Is This Large Pharma Acquisition Worth Its Price?

Sherrie is a member of The Motley Fool Blog Network -- entries represent the personal opinion of the blogger and are not formally edited.

If you are an Actavis (NYSE: ACT) investor, then maybe you’ve enjoyed the 16% gain since the pharmaceutical company's announced acquisition of Warner Chilcott (NASDAQ: WCRX). Therefore, you might be a little frightened by reports that the FTC is requesting more information regarding the acquisition. Clearly, the FTC could block the deal -- but would this be good or bad for Actavis?

Does The FTC News Have Meaning?

Like many, I had thought the acquisition of Warner Chilcott would be a slam dunk for Actavis. This acquisition would make the world’s third-largest generic company significantly bigger, with the addition of $2.5 billion in annual revenue -- but only if the FTC does not block the deal.
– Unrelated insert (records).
Lemma incl_verified_leaf p entries e :
  entries !! N.to_nat (leaf_index p) = Some e →
  log_size p = N.of_nat (length entries) → (log_size p + 1 < U64)%N →
  log_root_of entries = Some (log_root p) →
  collision_free ((λ '(a, b), node_msg a b) <$> (log_pairs entries ++ incl_pairs p)) →
  InclusionProof_verify p = Ok true →
  TransparencyEntry_hash (entry p) = TransparencyEntry_hash e.
Proof.
  intros He Hn Hw Hroot Hcf Hv. pose proof (lookup_lt_Some _ _ _ He) as Hlt.
  rewrite (InclusionProof_verify_spec p (N.to_nat (leaf_index p)) (length entries)) in Hv
    by (rewrite ?N2Nat.id, <-?Hn; done).
  case_decide as Hlen; [|done]. injection Hv as Hv%bool_decide_eq_true.
  unfold incl_pairs in Hcf. rewrite Hn, Nat2N.id in Hcf.
  unfold log_root_of, log_pairs in *.
  assert (sides_of u64_bits (N.to_nat (leaf_index p)) (length entries) =
          sides_of (length entries) (N.to_nat (leaf_index p)) (length entries)) as Hsides.
  { apply sides_of_fuel; [apply lt_u64_bits; lia|apply le_pow_fuel]. }
  rewrite Hsides in *.
  eapply (climb_sound hash_internal (length entries) (TransparencyEntry_hash <$> entries)
    (N.to_nat (leaf_index p))); [by apply hash_internal_inj_on|set_solver|by apply list_subseteq_app_r| | | |].
  - by rewrite length_fmap.
  - by rewrite list_lookup_fmap, He.
  - rewrite length_fmap. by apply fst_zip; lia.
  - by rewrite Hv.
Qed.

(** The proof that the log's tree gives for entry [i]. *)
Definition make_inclusion (entries : list TransparencyEntry) (i : nat) (e : TransparencyEntry)
    (root : array 32) : TransparencyInclusionProof :=
  mkTransparencyInclusionProof e (N.of_nat i)
    (path_of hash_internal (length entries) i (TransparencyEntry_hash <$> entries)).*2
    (N.of_nat (length entries)) root.

(** Completeness of inclusion: for a log of fewer than [2^64 - 1] entries,
    the sibling path of an entry verifies against the log's root. *)
Theorem inclusion_proof_complete (entries : list TransparencyEntry) (i : nat)
    (e : TransparencyEntry) (root : array 32) :
  entries !! i = Some e → (N.of_nat (length entries) + 1 < U64)%N →
  log_root_of entries = Some root →
  InclusionProof_verify (make_inclusion entries i e root) = Ok true.
Proof.
  intros He Hw Hroot. pose proof (lookup_lt_Some _ _ _ He) as Hlt.
  set (hs := TransparencyEntry_hash <$> entries).
  assert (length hs = length entries) as Hhs by (unfold hs; by rewrite length_fmap).
  assert (sides_of u64_bits i (length entries) = (path_of hash_internal (length entries) i hs).*1) as Hs.
  { rewrite sides_path_of, Hhs by lia. apply sides_of_fuel; [|apply le_pow_fuel].
    apply lt_u64_bits. lia. }
  rewrite (InclusionProof_verify_spec _ i (length entries)) by done.
  unfold make_inclusion. cbn [proof_path entry log_root]. fold hs.
  rewrite Hs, decide_True by (by rewrite !length_fmap). f_equal.
  rewrite zip_fst_snd. apply bool_decide_eq_true. apply (inj Some).
  rewrite <-Hroot. symmetry. apply climb_path_of; [lia|].
  unfold hs. by rewrite list_lookup_fmap, He.
Qed.

(** Soundness of inclusion: against the root of the log's entries, with the
    log's size, [verify] accepts only the entry that the log has at that
    index, when SHA-256 has no collision among the messages hashed. *)
Theorem inclusion_proof_sound `{!EntryJsonLaws} (p : TransparencyInclusionProof)
    (entries : list TransparencyEntry) (e : TransparencyEntry) :
  entries !! N.to_nat (leaf_index p) = Some e →
  log_size p = N.of_nat (length entries) → (log_size p + 1 < U64)%N →
  log_root_of entries = Some (log_root p) →
  InclusionProof_verify p = Ok true →
  collision_free ((λ '(a, b), node_msg a b) <$> (log_pairs entries ++ incl_pairs p)) →
  collision_free [json_entry (entry p); json_entry e] →
  entry p = e.
Proof.
  intros He Hn Hw Hroot Hv Hcf Hcf'. apply json_entry_inj.
  eapply collision_free_eq; [exact Hcf'|set_solver|set_solver|].
  by apply (incl_verified_leaf p entries).
Qed.

(** At the largest size a proof can claim, [(size + 1) / 2] wraps to 0 and
    the loop ends after its first level: a one-element path is accepted for any
    index when it hashes to the root, although a log of [2^64 - 1] entries has
    64 levels. *)
Theorem inclusion_proof_max_size (e : TransparencyEntry) (i : N) (s root : array 32) :
  (i < U64 - 2)%N →
  InclusionProof_verify (mkTransparencyInclusionProof e i [s] (U64 - 1) root) =
  Ok (bool_decide ((if (i mod 2 =? 0)%N then hash_internal (TransparencyEntry_hash e) s
                    else hash_internal s (TransparencyEntry_hash e)) = root)).
Proof.
  intros Hi. unfold InclusionProof_verify. cbn [log_size leaf_index entry proof_path log_root].
  destruct (N.leb_spec (U64 - 1) i); [lia|].
  destruct u64_bits_S as [k ->].
  rewrite while_step by done. unfold incl_body at 1. cbn [is_index is_size is_hash is_path].
  destruct (N.eqb_spec i (U64 - 1 - 1)); [lia|]. simpl andb. cbn [negb res_bind].
  change (u64_wrap (U64 - 1 + 1) / 2)%N with 0%N.
  destruct (i mod 2 =? 0)%N; cbn [fst snd res_bind]; by rewrite while_stop.
Qed.
(** ** Consistency: the loops are a climb on the level where the prefix ends *)

Lemma shiftr1_half i : N.shiftr (N.of_nat i) 1 = N.of_nat (i / 2).
Proof. by rewrite N.shiftr_div_pow2, <-N_half. Qed.

Lemma half_pred n : 0 < n → (n - 1) / 2 = (n + 1) / 2 - 1.
Proof.
  intros Hn. replace (n + 1) with (n - 1 + 1 * 2) by lia. rewrite Nat.div_add by lia. lia.
Qed.

Lemma sides_of_unfold f i n :
  (N.of_nat n ≤ 2 ^ N.of_nat f)%N → 1 < n →
  sides_of f i n = (if (i =? n - 1) && Nat.odd n then [] else [Nat.odd i])
                     ++ sides_of f (i / 2) ((n + 1) / 2).
Proof.
  intros Hn H1. destruct f as [|f]; [simpl in Hn; lia|].
  transitivity ((if (i =? n - 1) && Nat.odd n then [] else [Nat.odd i])
                  ++ sides_of f (i / 2) ((n + 1) / 2)).
  { cbn [sides_of]. by rewrite (proj2 (Nat.ltb_lt 1 n) H1). }
  f_equal. apply sides_of_fuel.
  - apply half_up_le. by rewrite <-Nat2N.inj_succ.
  - etrans; [|exact Hn]. assert ((n + 1) / 2 ≤ n); [|lia].
    apply Nat.lt_succ_r, Nat.Div0.div_lt_upper_bound. lia.
Qed.

(** The outcome of the two climbing loops from node [i] of [n]. *)
Definition cons_outcome (path : list (array 32)) (sides : list bool) (idx : nat)
    (old new : array 32) : res TransparencyError cons_state :=
  let rest := drop idx path in
  if decide (length sides ≤ length rest)
  then Ok (mkCons 0 0 (idx + length sides)
             (climb hash_internal old (left_only (zip sides rest)))
             (climb hash_internal new (zip sides rest)))
  else Err InvalidConsistencyProof.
While we do not know what information the FTC is seeking, Actavis has already stated that it still expects the deal to complete in the second half of 2013. However, we’ve seen this play out before. The FTC requested more information from AT&T’s proposed acquisition of T-Mobile; AT&T downplayed its meaning; and the proposed acquisition was blocked for creating an “unfair advantage” and “leading to lost jobs.” 

What Is The Warner Chilcott Benefit?

The so-called "big" benefit to this $8.5 billion acquisition is that it will lower Actavis’ corporate tax rate from 29% to 17%, due to Warner Chilcott being based in Ireland. If you followed the court proceedings with Apple on Capitol Hill, then you know that Ireland was a big topic, as companies often hide revenue due to Ireland's tax leniency. 

Once the acquisition is complete, it could create annual sales of $10 billion. Actavis currently has an operating margin of 12.95%, and Warner Chilcott’s operating margin is 33.44%. If we assume that these operating margins stay the same, then the combined operating income would be near $1.8 billion, with almost $1 billion being produced from Actavis alone. 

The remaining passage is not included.